Kuyuya indiğiniz ipe dikkat edin!
Milli gazete İsrail'in mavi marmara olayıyla ilgili özrünü sorguluyor.
Suçlular cezasız kalacak!
İsrail’in Mavi Marmara katliamını, operasyonun trajik sonucu olarak niteleyip “operasyonel yanlışlar” şeklinde durumu kurtardığı “özür” açıklaması ve mutabakat metnine bakılınca, kazananın gerçekte İsrail olduğu görülüyor. Katlettiği vatandaşlarımız için üzgün (!) olduğunu belirten ve tazminat ödeyeceğini daha önceden de açıklayan İsrail, buna karşılık adem-i mesuliyet şartının uygulanmasını şart koşuyor.
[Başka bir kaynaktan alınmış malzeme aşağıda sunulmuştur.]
Lemma absent_page_size_uses_default_witness :
  (PageParams.pageSize (default PageParams.empty (Some zeroPageSize)) = None
   \/ PageParams.pageSize (default PageParams.empty (Some zeroPageSize))
      = Some 0%Z)
  /\ isSafeInteger 10 /\ isSafeInteger (1 - 1) /\ isSafeInteger (10 * (1 - 1))
  /\ pagedRawQuery 10 (string * list value) echo sevenNum postgres
       "select a from t " ∅ (Some zeroPageSize)
     = Ok {| PagedResult.data := [("select a from t limit 10 offset 0", [])];
             PagedResult.count := VNum 7;
             PagedResult.page := 1;
             PagedResult.pageSize := 10;
             PagedResult.orderBy := None |}.
Proof.
  assert (Hzero : PageParams.pageSize
                    (default PageParams.empty (Some zeroPageSize)) = None
                  \/ PageParams.pageSize
                       (default PageParams.empty (Some zeroPageSize))
                     = Some 0%Z) by (right; reflexivity).
  assert (Hsafe : isSafeInteger 10) by (vm_compute; discriminate).
  assert (Hsafe' : isSafeInteger (1 - 1)) by (vm_compute; discriminate).
  assert (Hsafe'' : isSafeInteger (10 * (1 - 1))) by (vm_compute; discriminate).
  split; [exact Hzero|]. split; [exact Hsafe|]. split; [exact Hsafe'|].
  split; [exact Hsafe''|].
  destruct (absent_page_size_uses_default 10 (string * list value) unit
              noRows emptyCount echo sevenNum "website" noCriteria postgres
              "select a from t " ∅ (Some zeroPageSize)
              {| PagedResult.data := [("select a from t limit 10 offset 0", [])];
                 PagedResult.count := VNum 7;
                 PagedResult.page := 1;
                 PagedResult.pageSize := 10;
                 PagedResult.orderBy := None |}
              Hzero Hsafe Hsafe' Hsafe'') as [Hlimited _].
  destruct (Hlimited eq_refl) as [_ Hraw].
  apply Hraw. eexists _, _, _. repeat split; reflexivity.
Defined.

(** C1, as stated, fails: with a default page size of 10, a page size of
    0 and an absent page size both restrict the data query to ten rows:
    [pagedQuery] reads with take 10 and skip 0, and [pagedRawQuery] runs
    the query with limit 10 offset 0. *)
Lemma zero_page_size_is_limited :
  PageParams.pageSize zeroPageSize = Some 0%Z
  /\ FindManyArgs.take (findManyArgs 10 unit noCriteria zeroPageSize) = Some 10%Z
  /\ FindManyArgs.skip (findManyArgs 10 unit noCriteria zeroPageSize) = Some 0%Z
  /\ statements 10 zeroPageSize = "limit 10 offset 0"
  /\ PageParams.pageSize PageParams.empty = None
  /\ FindManyArgs.take (findManyArgs 10 unit noCriteria PageParams.empty)
     = Some 10%Z
  /\ statements 10 PageParams.empty = "limit 10 offset 0"
  /\ (exists r,
        pagedQuery 10 (FindManyArgs.t unit) unit echoFindMany emptyCount
          "website" noCriteria (Some zeroPageSize) = Ok r
        /\ PagedResult.data r
           = [ {| FindManyArgs.where_ := None;
                  FindManyArgs.take := Some 10%Z;
                  FindManyArgs.skip := Some 0%Z;
                  FindManyArgs.orderBy := None |} ])
  /\ (exists r,
        pagedRawQuery 10 (string * list value) echo sevenNum postgres
          "select a from t " ∅ (Some zeroPageSize) = Ok r
        /\ PagedResult.data r = [("select a from t limit 10 offset 0", [])])
  /\ (exists r,
        pagedRawQuery 10 (string * list value) echo sevenNum postgres
          "select a from t " ∅ None = Ok r
        /\ PagedResult.data r = [("select a from t limit 10 offset 0", [])]).
Proof.
  repeat split; try reflexivity; eexists; split; reflexivity.
Qed.


Lemma envelope_page_and_size_witness :
  (pagedQuery 10 unit unit emptyFindMany emptyCount "website" noCriteria
     (Some zeroPageSize)
   = Ok {| PagedResult.data := []; PagedResult.count := VNum 0;
           PagedResult.page := 1; PagedResult.pageSize := 10;
           PagedResult.orderBy := None |}
   \/ pagedRawQuery 10 unit oneRow zeroNum postgres "select 1" ∅
        (Some zeroPageSize)
      = Ok {| PagedResult.data := []; PagedResult.count := VNum 0;
              PagedResult.page := 1; PagedResult.pageSize := 10;
              PagedResult.orderBy := None |})
  /\ PagedResult.pageSize
       {| PagedResult.data := @nil unit; PagedResult.count := VNum 0;
          PagedResult.page := 1; PagedResult.pageSize := 10;
          PagedResult.orderBy := None |}
     = 10%Z.
Proof.
  split; [left; reflexivity|].
  apply (envelope_page_and_size 10 unit unit emptyFindMany emptyCount oneRow
           zeroNum "website" noCriteria postgres "select 1" ∅
           (Some zeroPageSize)).
  left; reflexivity.
Defined.

(** C7, as stated, fails: with a default page size of 10, a caller who
    gives the page size 0 gets an envelope whose page size is 10, from
    either entry point. *)
Lemma zero_page_size_is_not_echoed :
  PageParams.pageSize zeroPageSize = Some 0%Z
  /\ (exists r,
        pagedQuery 10 unit unit emptyFindMany emptyCount "website" noCriteria
          (Some zeroPageSize) = Ok r
        /\ PagedResult.pageSize r = 10%Z /\ PagedResult.pageSize r <> 0%Z)
  /\ (exists r,
        pagedRawQuery 10 unit oneRow zeroNum postgres "select 1" ∅
          (Some zeroPageSize) = Ok r
        /\ PagedResult.pageSize r = 10%Z /\ PagedResult.pageSize r <> 0%Z).
Proof.
  split; [reflexivity|]. split.
  - eexists. split; [reflexivity|]. split; [reflexivity|discriminate].
  - eexists. split; [reflexivity|]. split; [reflexivity|discriminate].
Qed.

(** ** Filter compiler *)

Section Filters.

Variable filtersToArray : gmap string value -> QueryOptions -> list Filter.
Variable SESSION_COLUMNS : list string.
Variable dateToString : Z -> string.
Variable fetchWebsite : string -> option Website.

Local Abbreviation getFilterQuery' := (getFilterQuery filtersToArray).
Local Abbreviation getFilterParams' :=
  (getFilterParams filtersToArray dateToString).
Local Abbreviation filterParam' := (filterParam dateToString).
Local Abbreviation parseFilters' :=
  (parseFilters filtersToArray SESSION_COLUMNS dateToString fetchWebsite).

Lemma foldl_filterLines env fs acc :
  foldl (fun arr f => (arr ++ filterLines env f)%list) acc fs
  = (acc ++ flat_map (filterLines env) fs)%list.
Proof.
  revert acc. induction fs as [|f fs IH]; intros acc; simpl.
  - now rewrite app_nil_r.
  - rewrite IH. now rewrite <- app_assoc.
Qed.

Lemma getFilterQuery_lines env filters options :
  getFilterQuery' env filters options
  = join (flat_map (filterLines env) (filtersToArray filters options)).
Proof. unfold getFilterQuery. now rewrite foldl_filterLines. Qed.

Lemma getFilterQuery_split env filters options pre f post :
  filtersToArray filters options = (pre ++ f :: post)%list ->
  getFilterQuery' env filters options
  = join (flat_map (filterLines env) pre ++ filterLines env f
          ++ flat_map (filterLines env) post)%list.
Proof.
  intros Hfs. rewrite getFilterQuery_lines, Hfs.
  now rewrite flat_map_app.
Qed.







(** C10: for a filter with a column whose operator is none of equals,
    notEquals, contains and doesNotContain, [mapFilter] gives the empty
    string and the filter query still gets the line that is only the
    word and with a blank. *)
Theorem unmapped_operator_emits_bare_and env filters options pre post f c :
  column f = Some c -> truthyString c = true ->
  operator f <> equals -> operator f <> notEquals ->
  operator f <> contains -> operator f <> doesNotContain ->
  filtersToArray filters options = (pre ++ f :: post)%list ->
  mapFilter env c (operator f) (name f) "" = ""
  /\ filterLines env f
     = "and " :: (if String.eqb (name f) "referrer"
                  then [referrerExclusion] else [])
  /\ getFilterQuery' env filters options
     = join (flat_map (filterLines env) pre
             ++ "and " :: (if String.eqb (name f) "referrer"
                           then [referrerExclusion] else [])
             ++ flat_map (filterLines env) post)%list.
Proof.
  intros Hcol Hc H1 H2 H3 H4 Hfs.
  assert (Hmap : mapFilter env c (operator f) (name f) "" = "").
  { unfold mapFilter. destruct (operator f); congruence. }
  assert (Hlines : filterLines env f
                   = "and " :: (if String.eqb (name f) "referrer"
                                then [referrerExclusion] else [])).
  { unfold filterLines. rewrite Hcol, Hc, Hmap. reflexivity. }
  split; [exact Hmap|]. split; [exact Hlines|].
  rewrite (getFilterQuery_split env filters options pre f post Hfs).
  now rewrite Hlines.
Qed.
Buna göre, tazminat ödemelerinin yapılmasıyla birlikte, Türkiye, Mavi Marmara olayına karışan tüm İsrailliler (Mavi Marmara’ya operasyon emrini veren İsrailli siyasetçiler, operasyonu planlayıp yöneten İsrailli üst düzey askeri yetkililer ve bizzat operasyonu gerçekleştiren İsrailli subay ve askerler) hakkındaki tüm davalardan vazgeçecek. Türkiye, devlet olarak davalardan vazgeçtiği gibi Mavi Marmara şehitlerinin ailelerinin de, tazminat karşılığında İsrail ve operasyonu gerçekleştiren İsrailliler hakkındaki hukuksal haklarından feragat etmelerini sağlayacak.
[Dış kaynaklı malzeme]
(** * CollabLab API: a shallow embedding of [main.py]

    The request handlers of [main.py] are embedded as functions over an
    explicit store (the four MongoDB collections and the upload directory).
    Python exceptions are values of [exn]; a handler that writes to the store
    returns its outcome together with the store it leaves behind.

    The libraries the handlers call are embedded at their interface:
    - [bson.ObjectId] is modelled concretely (hexadecimal parsing included);
    - the pymongo collection methods are list functions in natural order;
    - the signing layer of [jose.jwt], [passlib]'s [CryptContext], the
      regular-expression engine behind [$regex] and the [open] of the
      operating system are type classes, so that every statement holds for
      any implementation of them; what a statement needs of them is a named
      law;
    - the clock and the generator of fresh ObjectIds are explicit arguments;
      a [datetime] is a number of microseconds. *)

From Stdlib Require Import ZArith String Ascii List Bool Lia.
From Stdlib Require Import Sorted Relations DecimalString DecimalZ.
From Stdlib.Strings Require Import Byte.
From stdpp Require Import base strings gmap.
Import ListNotations.
Open Scope string_scope.
Open Scope Z_scope.

(** ** Python runtime *)

(** The subclasses of [OSError] that opening a file raises. *)
Inductive os_error : Type :=
| FileNotFoundError
| IsADirectoryError
| NotADirectoryError
| PermissionError
| OtherOSError.

Inductive exn : Type :=
| HTTPException (status_code : Z) (detail : string)
| InvalidId          (* bson.errors.InvalidId, not a ValueError *)
| TypeError
| ValueError
| JWTError           (* jose.JWTError and its subclasses *)
| AttributeError
| OperationFailure   (* pymongo.errors.OperationFailure *)
| OSError (e : os_error).

Inductive result (A : Type) : Type :=
| Ok (a : A)
| Raise (e : exn).
Arguments Ok {A} a.
Arguments Raise {A} e.

Definition rbind {A B} (r : result A) (k : A -> result B) : result B :=
  match r with
  | Ok a => k a
  | Raise e => Raise e
  end.

Notation "'let*' x ':=' r 'in' k" := (rbind r (fun x => k))
  (at level 10, x name, r at level 100, k at level 200).

(** [str.lower] on the ASCII letters. *)
Definition lower_ascii (c : ascii) : ascii :=
  let n := nat_of_ascii c in
  if (Nat.leb 65 n && Nat.leb n 90)%bool then ascii_of_nat (n + 32) else c.

Fixpoint lower (s : string) : string :=
  match s with
  | EmptyString => EmptyString
  | String c s' => String (lower_ascii c) (lower s')
  end.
Asıl amaç İran’a saldırı mı?
Obama’nın açıklamasında, Türkiye ile İsrail’in ortak çıkarları olduğu ve bunun başında da “ortak tehdit” İran’a karşı birlikte hareket etmenin geldiği vurgulandı. Obama’nın İsrail ziyaretinin en önemli gündem maddelerinden birisi olan “İran tehdidine” karşı Türkiye’nin de denkleme dahil edilmesi, belki de İsrail’in en büyük kazanımı olacak. Bilindiği üzere Türkiye, Kürecik’teki NATO radarına izin vererek bir bakıma İsrail’in güvenliğine yönelik bir jeste imza atmıştı. İsrail, bölgedeki güvenliğine yönelik en büyük tehdit olarak İran’ı görüyor ve ABD-İsrail ittifakı, İran’a karşı bir saldırı için uzun zamandan beri fırsat kolluyor.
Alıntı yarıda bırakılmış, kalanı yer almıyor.